Retiring Tecumseh superintendent reflects on 47 years of service
Supt. Mike McAran has been the chief administrator in Tecumseh Public Schools for eight years, so long that many people may have forgotten his long service to the school district before assuming the top post.
He began in the system in 1976 when Tecumseh High School (THS) principal Clarence Lacny hired him as assistant principal. Soon after beginning at THS, he added athletic director to his assistant principal duties when Don Brazee retired from that post.
During his stint at the high school, along with his assistant principal and AD position, he was asked to direct the adult education program, which allowed community members to take classes in the evening at the high school. He continued administering on those three fronts until he was offered the principal position at Sand Creek schools for the junior and senior high schools in 1984.
After serving TPS for eight years, McAran led the Sand Creek schools for 14 years, becoming well known in Lenawee County through his combined association with the two schools that he had devoted a combined total of 22 years of his career.
But, as Tecumseh school district students and residents know well, McAran never gave up his allegiance to Tecumseh, returning to become Tecumseh Middle School principal in 1998. This timeline is common knowledge to a good portion of the populace of Lenawee County.
What is less well known is what he was doing when he was not behind his desk, patrolling the halls of the schools he was in charge of, or attending the hundreds of after school games, plays, and concerts. He was and remains a very active presence in the community.
McAran has the unique distinction of having served as president of both the Tecumseh Kiwanis Club and Tecumseh Rotary Club. “I have the proud distinction of being one of the few who have served as president of both clubs,” he said.
He has served many other local organizations and foundations along the way, including a long tenure on the board of Herrick Hospital, as it was called when he took his seat. “I stopped for gas at Easton’s [now Baker Brothers] and Harold [Easton] said, ‘I’m going to nominate you for the hospital board,’” said McAran. He served on the board for 13 years. He also served on the board of the Lenawee Health Authority, which governed both Herrick and Bixby hospitals.
But McAran’s history in Lenawee County goes even farther back. He was born in Petersburg and graduated from Summerfield High School in 1962, having participated in wrestling, football, and baseball. After graduation from high school, he attended Adrian College (AC), where he continued his interest in sports, wrestling in particular, participating through his four years at the college.

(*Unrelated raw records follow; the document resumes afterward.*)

(* ===== verification/Metadata.v ===== *)
(** * Metadata of parameters and headers

    [get_metadata] of [dropshot/src/extractor/metadata.rs], for the types of
    path, query and header parameters, and the headers of a response in
    [dropshot/src/handler.rs]: the members of the schema that [schemars] generates
    for the type.  The generator is a parameter: the schema and the definitions
    it makes of the type, and how it follows references to them. *)
From S2P Require Import Prelude BTree Externals Versions StatusCodes HttpError Schema OpenApi SchemaUtil ApiEndpoint.

Definition PAGINATION_PARAM_SENTINEL : string := "x-dropshot-pagination-param".
Definition PAGINATION_EXTENSION : string := "x-dropshot-pagination".
Definition WEBSOCKET_PARAM_SENTINEL : string := "x-dropshot-websocket-param".
Definition WEBSOCKET_EXTENSION : string := "x-dropshot-websocket".

Section metadata.
Context `{Crates}.

(** The schema of [PaginationParams]: that of its parameters, all optional
    ([schema]), marked with those which the first page requires, as the schema of
    the scan parameters ([scan]) has them. *)
Definition pagination_params_schema (schema scan : @SchemaObject _ Schema) : panics Schema :=
  match so_object scan with
  | None => Panic "ScanParams must be an object"
  | Some first_page_object =>
      let value := JObject [("required", JArray (JString <$> ov_required first_page_object))] in
      Ok (Object (mk_schema_object (so_metadata schema) (so_instance_type schema) (so_format schema)
        (so_enum_values schema) (so_const_value schema) (so_subschemas schema) (so_number schema)
        (so_string schema) (so_array schema) (so_object schema) (so_reference schema)
        (bt_insert PAGINATION_PARAM_SENTINEL value (so_extensions schema))))
  end.

(** The schema of [WebsocketUpgrade]. *)
Definition websocket_upgrade_schema : Schema :=
  Object (mk_schema_object None None None None None None None None None None None
    [(WEBSOCKET_PARAM_SENTINEL, JBool true)]).

(** A type that implements [JsonSchema]: its name, and the root schema and the
    definitions that a generator with the setting [option_nullable] makes. *)
Record JsonSchemaType := mk_json_schema_type {
  js_name : string;
  js_root_schema : bool → Schema * btree Schema;
}.

(** [SchemaGenerator::dereference], from the definitions, and the texts of
    errors. *)
Variables (dereference : btree Schema → Schema → option Schema)
  (pretty_schema : Schema → option string) (pretty_subschemas : @SubschemaValidation Schema → option string).

Definition option_nullable (loc : ApiEndpointParameterLocation) : bool :=
  match loc with LHeader => false | _ => true end.

Definition schema_extension_mode (schema : Schema) : panics ExtensionMode :=
  match schema_extensions schema with
  | Some extensions =>
      match bt_get PAGINATION_PARAM_SENTINEL extensions, bt_get WEBSOCKET_PARAM_SENTINEL extensions with
      | None, None => Ok NoExtension
      | None, Some _ => Ok Websocket
      | Some first_page_schema, None => Ok (Paginated first_page_schema)
      | Some _, Some _ => Panic "Cannot use websocket and pagination in the same endpoint!"
      end
  | None => Ok NoExtension
  end.

(** The members of a type's schema. *)
Definition type_members (fuel : nat) (kind : string) (t : JsonSchemaType) (schema : Schema)
    (definitions : btree Schema) : option (panics (list StructMember)) :=
  schema2struct (dereference definitions) pretty_schema pretty_subschemas fuel (js_name t) kind schema true.

Definition member_parameter (loc : ApiEndpointParameterLocation) (definitions : btree Schema) (m : StructMember) :
    ApiEndpointParameter :=
  new_named loc (sm_name m) (sm_description m) (sm_required m) (Static (sm_schema m) definitions) [].

Definition get_metadata (fuel : nat) (t : JsonSchemaType) (loc : ApiEndpointParameterLocation) :
    option (panics ExtractorMetadata) :=
  let '(schema, definitions) := js_root_schema t (option_nullable loc) in
  match schema_extension_mode schema with
  | Ok extension_mode =>
      (λ r, members ← r; Ok (mk_extractor_metadata extension_mode (member_parameter loc definitions <$> members))) <$>
        type_members fuel "parameters" t schema definitions
  | Err e => Some (Err e)
  | Panic msg => Some (Panic msg)
  end.

Definition member_header (definitions : btree Schema) (m : StructMember) : ApiEndpointHeader :=
  mk_header (sm_name m) (sm_description m) (Static (sm_schema m) definitions) (sm_required m).

(** [response_metadata] of [HttpResponseHeaders], from that of the body. *)
Definition headers_response_metadata (fuel : nat) (t : JsonSchemaType) (metadata : ApiEndpointResponse) :
    option (panics ApiEndpointResponse) :=
  let '(schema, definitions) := js_root_schema t true in
  (λ r, members ← r;
        Ok (mk_endpoint_response (r_schema metadata) (member_header definitions <$> members) (r_success metadata)
              (r_description metadata))) <$>
    type_members fuel "headers" t schema definitions.
End metadata.

Section facts.
Context `{Crates} (dereference : btree Schema → Schema → option Schema)
  (pretty_schema : Schema → option string) (pretty_subschemas : @SubschemaValidation Schema → option string).

Lemma type_members_elem fuel kind t schema definitions ms :
  type_members dereference pretty_schema pretty_subschemas fuel kind t schema definitions = Some (Ok ms) →
  ∀ m, m ∈ ms ↔ Member (dereference definitions) schema true m.
Proof.
  unfold type_members, schema2struct. destruct (schema2struct_impl _ _ _ _) as [[ms'|e|msg]|] eqn:E; try done.
  - intros [= ->]. exact (schema2struct_impl_elem _ _ _ _ _ E).
  - destruct (schema2struct_error_display _ _ e); done.
Qed.

(** the metadata of an extractor for the type [t] has one parameter, at the
    extractor's location, for each member of the schema of [t], with its name,
    description, schema and whether it is required, and depends on the
    definitions of the generator; its mode is what the extensions of the schema
    say, which never ask for both pagination and a websocket. *)
Lemma get_metadata_spec fuel t loc schema definitions r :
  js_root_schema t (option_nullable loc) = (schema, definitions) →
  get_metadata dereference pretty_schema pretty_subschemas fuel t loc = Some (Ok r) →
  schema_extension_mode schema = Ok (em_extension_mode r) ∧
  (∀ p, p ∈ em_parameters r ↔
     ∃ m, Member (dereference definitions) schema true m ∧ p = member_parameter loc definitions m) ∧
  (∀ o, schema = Object o →
     bt_get PAGINATION_PARAM_SENTINEL (so_extensions o) = None ∨ bt_get WEBSOCKET_PARAM_SENTINEL (so_extensions o) = None).
Proof.
  unfold get_metadata. intros ->. destruct (schema_extension_mode schema) as [mode|[]|msg] eqn:Em; [|done].
  intros ([ms|[]|msg] & Hms & E)%fmap_Some; [|done]. simpl in E. injection E as ->. split; [done|]. split.
  - intros p. simpl. rewrite list_elem_of_fmap. pose proof (λ m, type_members_elem _ _ _ _ _ _ Hms m). naive_solver.
  - intros o ->. unfold schema_extension_mode in Em. simpl in Em. repeat case_match; try done; auto.
Qed.

(** The schemas above have the extension modes they are made for. *)
Lemma pagination_params_mode schema scan s :
  bt_get WEBSOCKET_PARAM_SENTINEL (so_extensions schema) = None → pagination_params_schema schema scan = Ok s →
  ∃ required, schema_extension_mode s = Ok (Paginated (JObject [("required", JArray (JString <$> required))])) ∧
    ∃ ov, so_object scan = Some ov ∧ required = ov_required ov.
Proof.
  intros Hw. unfold pagination_params_schema. destruct (so_object scan) as [ov|]; [|done]. intros [= <-].
  exists (ov_required ov). split; [|by eexists]. unfold schema_extension_mode. simpl.
  rewrite bt_get_insert_eq, bt_get_insert_ne by done. by rewrite Hw.
Qed.
End facts.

He was president of his freshman class at AC, but it was during his sophomore year that he experienced an event that would change his life. He met a freshman named Judy. They married in 1966, the year he graduated with a major in social studies and a minor in English.
That was also the year that he began his 47 years in education by accepting a teaching position at Fraser High School, north of Detroit. During that time, he spent his summer as a deputy with the Huron-Clinton Authority, cruising Lake St. Claire as a law enforcement officer.
After his stint at Fraser High School, he accepted a position with Utica Ford as assistant principal in 1975. He came to Tecumseh High School when principal Clarence Lacny hired him as his assistant in 1976.
McAran said that he is retiring with a great sense of satisfaction. “We are operating right now on less revenue than we were in 2002,” he said, “and despite that, we have never had to cut any academic or athletic programs. We have added orchestra, full-time choir instruction at the high school and middle school.”
McAran said that one of his proudest moments came recently when a teacher told him that she was grateful to be in the district because most districts in the county and the state had cut art, music, and physical education, but TPS has managed to continue offering those courses.
“I’ve had to make some tough calls,” he said. “I didn’t like privatizing the departments that we did, but the board agreed it was necessary to keep the educational programs. I also have no regrets about supporting the new football stadium. It’s a great selling point for people who come here. It makes the school and Tecumseh more attractive to new residents. I give a lot of credit to the board at that time. It took a lot of courage to vote for it. It was a controversial move, but I think most people are happy that we have it now.”
As for what comes after nearly half a century in the education business, McAran said that he still hasn’t had enough. He still has children in the system, both teaching and studying, and he plans on offering his services on a volunteer basis to Indian sports.
“Judy and I have no intention of leaving Tecumseh,” he said. “It’s a great place to live. Always has been and I think it always will be. I plan to be working out a little more and riding my bike, but I hope to be coaching, too. Florida or Arizona are not in the game plan.”